Standardize use of `transmit_frequency_start/stop` and use `pulse_form` for BB checks #1091

emiliom · 2023-07-26T02:56:42Z

Addresses #1081 (and has linkage to #951). Specifically:

For EK80
- Rename frequency_start/end to transmit_frequency_start/stop
- Set attributes to convention specification
- Change data type from int to float
- Overhaul checks for narrowband vs broadband (BB) channels to use transmit_type / pulse_form.
- For channels that are not BB, set values to frequency_nominal rather than nan
- Update checks for narrowband vs BB channels once transmit_frequency_start/stop are set to always exist and always have valid, non-nan values.
For EK60, add transmit_frequency_start/stop with only a channel dimension and set their values to frequency_nominal
For AZFP, add transmit_frequency_start/stop with only a channel dimension and set their values to frequency_nominal

…uency_start/stop

… float) and attributes

…minal

codecov-commenter · 2023-07-26T03:07:18Z

Codecov Report

Merging #1091 (bcae25b) into dev (389802a) will decrease coverage by 18.05%.
The diff coverage is 89.65%.

@@             Coverage Diff             @@
##              dev    #1091       +/-   ##
===========================================
- Coverage   78.19%   60.15%   -18.05%     
===========================================
  Files          65       43       -22     
  Lines        6247     5067     -1180     
===========================================
- Hits         4885     3048     -1837     
- Misses       1362     2019      +657

Flag	Coverage Δ
unittests	`60.15% <89.65%> (-18.05%)`	⬇️

Flags with carried forward coverage won't be shown. Click here to find out more.

Files Changed	Coverage Δ
echopype/convert/set_groups_azfp.py	`77.38% <ø> (-20.24%)`	⬇️
echopype/convert/set_groups_ek60.py	`75.00% <ø> (-17.75%)`	⬇️
echopype/echodata/simrad.py	`50.79% <50.00%> (-31.75%)`	⬇️
echopype/calibrate/calibrate_ek.py	`98.38% <100.00%> (ø)`
echopype/calibrate/ek80_complex.py	`95.23% <100.00%> (-0.22%)`	⬇️
echopype/convert/set_groups_ek80.py	`83.33% <100.00%> (-14.07%)`	⬇️

... and 49 files with indirect coverage changes

📣 We’re building smart automated test selection to slash your CI/CD build times. Learn more

emiliom · 2023-07-26T17:22:56Z

Based on #951 (comment), the new checks for broadband channels should use pulse_form > 0 (0 = "CW"). I couldn't find a definition for "FMD" in the EK80 interface specs manual, but I assume it's also BB, just like "FM".
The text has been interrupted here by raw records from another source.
(** * BetterBrainfuck: the code generator and its companion executor

    A shallow embedding of the compiler ([compile] and the helpers it is
    built from) and of the tape-machine executor ([brainfuck]), followed by
    the properties of the specification checked against them.

    Conventions of the embedding.
    - JavaScript numbers that the compiler handles are integers: [Z].
    - The instruction string [brainfuckCode] is a [list ascii]; names of
      variables and functions are [string]s.
    - [memoryUsage] is a JavaScript [Map], whose iteration order is the
      insertion order of its keys.  Both [findEmptyLocation] and
      [findVariableLocation] iterate it, so it is an association list kept in
      insertion order: [Map.set] on a present key keeps the key's position,
      on an absent key appends, and [Map.delete] removes the entry.
    - [variables] and [functions] are only read by key: [gmap string _].
    - The module-level mutable variables are the fields of [cstate]; a
      thrown [Error] is the [Throw] result.  The text of an error message is
      abstracted to a constructor of [error] (the did-you-mean suffix of
      [variableNotFoundMessage] is not modelled).
    - [compile] inlines function bodies, so it need not terminate
      ([function f { $f }]); it takes a [fuel] bounding the nesting depth of
      [compile] calls and answers [OutOfFuel] beyond it.
    - Where the embedding is the code.  Numbers are integers that doubles
      hold exactly, of magnitude below 2^53: the [bits] option, the values
      of cells, sizes and addresses.  The emitted text is a list without
      a bound, where [String.prototype.repeat] and [+=] throw a
      [RangeError] beyond the string length limit of the engine.  The
      executor's [input] is a string of characters with codes below 256.
      The statements that depend on the cell arithmetic, on the length of
      the text or on the characters of the input carry these bounds as
      hypotheses, compute on given small numbers, or take the result of
      [compile] as given. *)

From Stdlib Require Import ZArith List String Ascii Lia DecimalString.
From stdpp Require Import gmap strings list fin_maps.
leewujung · 2023-07-26T18:37:22Z

I also don't know what "FMD" is, but in the files we have access to it is either 0 or 1.

emiliom · 2023-07-26T20:15:24Z

I'll add the pulse_form > 0 BB check to this PR once PR #1094 is merged.

…th pulse_form

…to strings (CW, FM, FMD)

emiliom · 2023-07-28T08:12:22Z

Renamed EK80 pulse_form to transmit_type and changed to string type, per convention.

Not really part of the original scope of this PR (it's a follow up to #951), but this change will need to be in place before the new check for BB based on pulse_form (transmit_type) can be implemented.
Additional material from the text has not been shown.